The tax under consideration in an enquiry is initially estimated before any consideration of the specific facts has taken place or before applying any reliefs or allowances. The total arises from all enquiries by the LBS relating to all taxes and duties (including Corporation Tax, VAT, employer duties, excise, and other specific duties such as Petroleum Revenue Tax and Insurance Premium Tax).
It is not tax owed or unpaid - it is a tool which helps LBS managers to better direct resources in order to produce the best results. The success of this approach is evidenced by the progressive rise in the LBS' compliance yield since 2005-06 together with the very significant fall in the number of unproductive ‘small issues' which this approach has enabled HMRC to factor out.
The initial estimate doesn't take into account any reliefs or allowances that might be due, or the full facts or any legal issues. HMRC encourage their people to be expansive in their initial estimate rather than limiting themselves.

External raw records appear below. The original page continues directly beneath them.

(** C9: when the command bar is unmounted while its debounced refresh is
    pending, [componentWillUnmount] completes normally and calls no
    [setState]; the pending timer is cleared, so its running out afterwards
    does nothing; and whatever happens later, short of a click on an item
    of the removed bar, [setState] is never called again. *)
Theorem unmount_cancels_pending_refresh
    (initialFormatState : FormatState) (p : RoosterCommandBarProps)
    (evs later : list Event) :
  let st := run evs (constructor initialFormatState p) in
  Async.timerPending (asyncObject st) = true →
  without_clicks later = true →
  let st1 := exec componentWillUnmount st in
  result componentWillUnmount st = Normal tt
  ∧ setStates st1 = setStates st
  ∧ Async.timerPending (asyncObject st1) = false
  ∧ exec timerExpires st1 = st1
  ∧ setStates (run later st1) = setStates st.
Proof.
  intros st Hpending Hlater st1.
  assert (Hinv : released_is_disposed st).
  { apply run_released_is_disposed. intros H. discriminate H. }
  assert (Hasync : _async st = Some asyncRef).
  { destruct (_async st) as [[] |] eqn:Ha; [reflexivity |].
    rewrite (Hinv Ha) in Hpending. discriminate Hpending. }
  assert (Hst1 : st1 = set_async None
                         (set_asyncObject (Async.dispose (asyncObject st))
                            (log AsyncDispose (log UnregisterRoosterCommandBar st)))).
  { unfold st1. unfold_methods. simpl. rewrite Hasync. reflexivity. }
  assert (Hs : setStates st1 = setStates st).
  { rewrite Hst1. unfold setStates. simpl. rewrite !setStates_snoc. simpl. lia. }
  split. { unfold_methods. simpl. rewrite Hasync. reflexivity. }
  split; [exact Hs |].
  split; [by rewrite Hst1 |].
  split. { rewrite Hst1. reflexivity. }
  rewrite <- Hs. apply run_after_dispose; [exact Hlater | by rewrite Hst1].
Qed.

End Unmount.

Lemma unmount_cancels_pending_refresh_witness :
  let st := run [] [DidMount; EditorChanges (Some boldEditor); RefreshFormatState]
              (constructor [] plainFormat (mkProps None None None None None)) in
  let st1 := exec componentWillUnmount st in
  setStates (run [] [TimerExpires; RefreshFormatState; TimerExpires] st1) = 0.
Proof.
  apply (unmount_cancels_pending_refresh [] plainFormat
           (mkProps None None None None None)
           [DidMount; EditorChanges (Some boldEditor); RefreshFormatState]
           [TimerExpires; RefreshFormatState; TimerExpires]).
  - reflexivity.
  - reflexivity.
Defined.

(** Without the unmount the same pending refresh does call [setState]. *)
Example pending_refresh_updates_mounted_bar :
  let st := run [] [DidMount; EditorChanges (Some boldEditor); RefreshFormatState]
              (constructor [] plainFormat (mkProps None None None None None)) in
  trace (run [] [TimerExpires] st)
  = [RegisterRoosterCommandBar; SetState {[ "bold" := JBool true ]}].
Proof. vm_compute. reflexivity. Qed.

(** * Further properties of the Command Bar *)

(** ** Induction over item trees *)

Section ItemInduction.

Variable P : OutOfBoxCommandBarItem → Prop.
Hypothesis step : ∀ k nm ti ch cn di io oc gc gs gd hc smp,
  holds_below P smp → P (mkItem k nm ti ch cn di io oc gc gs gd hc smp).

Fixpoint item_tree_ind (item : OutOfBoxCommandBarItem) : P item :=
  match item with
  | mkItem k nm ti ch cn di io oc gc gs gd hc smp =>
      step k nm ti ch cn di io oc gc gs gd hc smp
        (match smp as s return holds_below P s with
         | Some sm =>
             match sm as m return holds_below P (Some m) with
             | mkSubMenu its c d =>
                 match its as i return holds_below P (Some (mkSubMenu i c d)) with
                 | Some l =>
                     (fix go (l : list (option OutOfBoxCommandBarItem)) :
                        Forall (λ o, match o with Some sub => P sub | None => True end) l :=
                        match l with
                        | [] => @List.Forall_nil _ _
                        | o :: l' =>
                            @List.Forall_cons _ _ o l'
                              (match o as o'
                                     return match o' with Some sub => P sub | None => True end
                               with
                               | Some sub => item_tree_ind sub
                               | None => I
                               end)
                              (go l')
                        end) l
                 | None => I
                 end
             end
         | None => I
         end)
  end.

End ItemInduction.

(** ** What rendering does to an item tree *)

(** Every item [_getMenuItem] produces, and every submenu item below it at
    any depth, is icon only and has its click routed to
    [_onCommandBarItemClick]; every submenu with items carries the caller's
    callout class and dismiss callback. *)
Theorem rendered_tree_is_wired
    (p : RoosterCommandBarProps) (fs : FormatState) (item : OutOfBoxCommandBarItem) :
  every (is_wired p) (menuItemCopy p fs item) = true.
Proof.
  induction item as [k nm ti ch cn di io oc gc gs gd hc smp IH] using item_tree_ind.
  destruct smp as [[[its |] c d] |]; simpl in *.
  - apply andb_true_iff. split.
    + unfold is_wired. simpl. by rewrite !bool_decide_eq_true_2.
    + induction its as [| o rest IHrest]; simpl; [reflexivity |].
      apply Forall_cons_1 in IH as [Ho Hrest].
      destruct o as [sub |]; simpl.
      * rewrite Ho. simpl. by apply IHrest.
      * by apply IHrest.
  - reflexivity.
  - reflexivity.
Qed.

(** Rendering keeps the shape of an item tree: the key of every item, the
    number and order of the items of every submenu, and the places of
    missing entries, which - unlike unknown keys at the top level - are not
    dropped. *)
Theorem rendered_tree_keeps_keys
    (p : RoosterCommandBarProps) (fs : FormatState) (item : OutOfBoxCommandBarItem) :
  keyTree (menuItemCopy p fs item) = keyTree item.
Proof.
  induction item as [k nm ti ch cn di io oc gc gs gd hc smp IH] using item_tree_ind.
  destruct smp as [[[its |] c d] |]; simpl in *; try reflexivity.
  do 2 f_equal.
  induction its as [| o rest IHrest]; simpl; [reflexivity |].
  apply Forall_cons_1 in IH as [Ho Hrest].
  f_equal; [| by apply IHrest].
  destruct o as [sub |]; [by rewrite Ho | reflexivity].
Qed.

(** ** The default key list and the size of the rendered list *)

Section MoreItems.

Variable OutOfBoxCommandBarItems : list OutOfBoxCommandBarItem.
Variable OutOfBoxCommandBarItemMap : gmap string OutOfBoxCommandBarItem.

(** When the caller supplies no key list and the registry map files every
    template of the registry list under its key, the bar renders the whole
    registry: one copy of every template, in the order of the list. *)
Theorem default_keys_render_the_whole_registry
    (p : RoosterCommandBarProps) (st0 : RoosterCommandBar) :
  visibleButtonKeys p = None →
  (∀ item, item ∈ OutOfBoxCommandBarItems →
     OutOfBoxCommandBarItemMap !! key item = Some item) →
  let st := exec (_initButtonKeys OutOfBoxCommandBarItems p) st0 in
  _createItems OutOfBoxCommandBarItemMap p st
  = map (menuItemCopy p (formatState st)) OutOfBoxCommandBarItems.
Proof.
  intros Hkeys Hmap st.
  assert (Hst : _buttonKeys st = map key OutOfBoxCommandBarItems).
  { unfold st. unfold_methods. simpl. by rewrite Hkeys. }
  rewrite _createItems_templates, Hst. f_equal.
  clear Hst. induction OutOfBoxCommandBarItems as [| item rest IH]; [reflexivity |].
  cbn [map omap list_omap].
  rewrite (Hmap item) by (apply elem_of_cons; by left).
  f_equal. apply IH. intros item' Hin. apply Hmap, elem_of_cons. by right.
Qed.

(** The bar renders at most one item per button key, and as many items as
    keys exactly when every key is known to the registry. *)
Theorem rendered_at_most_one_per_key (p : RoosterCommandBarProps) (st : RoosterCommandBar) :
  length (_createItems OutOfBoxCommandBarItemMap p st) ≤ length (_buttonKeys st)
  ∧ (length (_createItems OutOfBoxCommandBarItemMap p st) = length (_buttonKeys st)
     ↔ Forall (λ k, is_Some (OutOfBoxCommandBarItemMap !! k)) (_buttonKeys st)).
Proof.
  rewrite _createItems_templates, length_map.
  induction (_buttonKeys st) as [| k ks [IHle IHeq]]; cbn [omap list_omap].
  - split; [reflexivity |]. split; [constructor | reflexivity].
  - destruct (OutOfBoxCommandBarItemMap !! k) as [it |] eqn:Hk; simpl.
    + split; [lia |]. rewrite Forall_cons. split.
      * intros H. split; [rewrite Hk; eauto | apply IHeq; lia].
      * intros [_ H]. apply IHeq in H. lia.
    + split; [lia |]. rewrite Forall_cons. split.
      * intros H. lia.
      * intros [H _]. rewrite Hk in H. by apply is_Some_None in H.
Qed.

End MoreItems.

Lemma default_keys_render_the_whole_registry_witness :
  let p := mkProps None None None None None in
  _createItems sampleRegistry p (constructor [photoItem; boldItem] ∅ p)
  = map (menuItemCopy p ∅) [photoItem; boldItem].
Proof.
  intros p.
  apply (default_keys_render_the_whole_registry [photoItem; boldItem] sampleRegistry p
           (mkBar ∅ (Some asyncRef) None [] Async.create None []) eq_refl).
  intros item Hin. apply elem_of_cons in Hin as [-> | Hin]; [reflexivity |].
  apply elem_of_cons in Hin as [-> | Hin]; [reflexivity |].
  by apply not_elem_of_nil in Hin.
Defined.

(** ** Clicks *)

(** A click on an item throws exactly when the item is the photo item and
    the file input is not there; then the format state is not polled, so no
    [setState] happens. In every case the handler of the item has already
    been applied to the editor the plugin brokers. *)
Theorem click_throws_iff_photo_without_input
    (item : OutOfBoxCommandBarItem) (st : RoosterCommandBar) :
  let st' := exec (_onCommandBarItemClick item) st in
  (result (_onCommandBarItemClick item) st = Throw "TypeError"
   ↔ key item = "photo" ∧ _fileInput st = None)
  ∧ (result (_onCommandBarItemClick item) st = Throw "TypeError"
     ∨ result (_onCommandBarItemClick item) st = Normal tt)
  ∧ (result (_onCommandBarItemClick item) st = Throw "TypeError" →
     setStates st' = setStates st)
  ∧ pluginEditor st'
    = match pluginEditor st, handleChange item with
      | Some ed, Some change => Some (change ed)
      | _, _ => pluginEditor st
      end.
Proof.
  unfold_methods.
  destruct (String.eqb (key item) "photo") eqn:Hk.
  - apply String.eqb_eq in Hk.
    destruct (pluginEditor st) as [ed |] eqn:He, (handleChange item) as [change |],
      (_fileInput st) as [input |] eqn:Hin; simpl; rewrite ?Hk, ?Hin; simpl.
    all: split_cases; unfold setStates; simpl; rewrite ?setStates_snoc; simpl.
    all: repeat split; intros; destruct_and?; simplify_eq; try lia; auto.
  - assert (Hne : key item ≠ "photo") by (by apply String.eqb_neq).
    destruct (pluginEditor st) as [ed |] eqn:He, (handleChange item) as [change |];
      simpl; rewrite ?Hk; simpl.
    all: split_cases; unfold setStates; simpl; rewrite ?setStates_snoc; simpl.
    all: repeat split; intros; destruct_and?; simplify_eq; try lia; auto.
Qed.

In many cases, when HMRC have looked at the full facts it has become clear that there is no further liability at all. HMRC's experience is that that when they look across all relevant issues under enquiry only around half of the estimate of tax under consideration is tax brought into charge.
The figures given are not annual figures. They are a snapshot as at particular dates including enquiries which may have been open for several years.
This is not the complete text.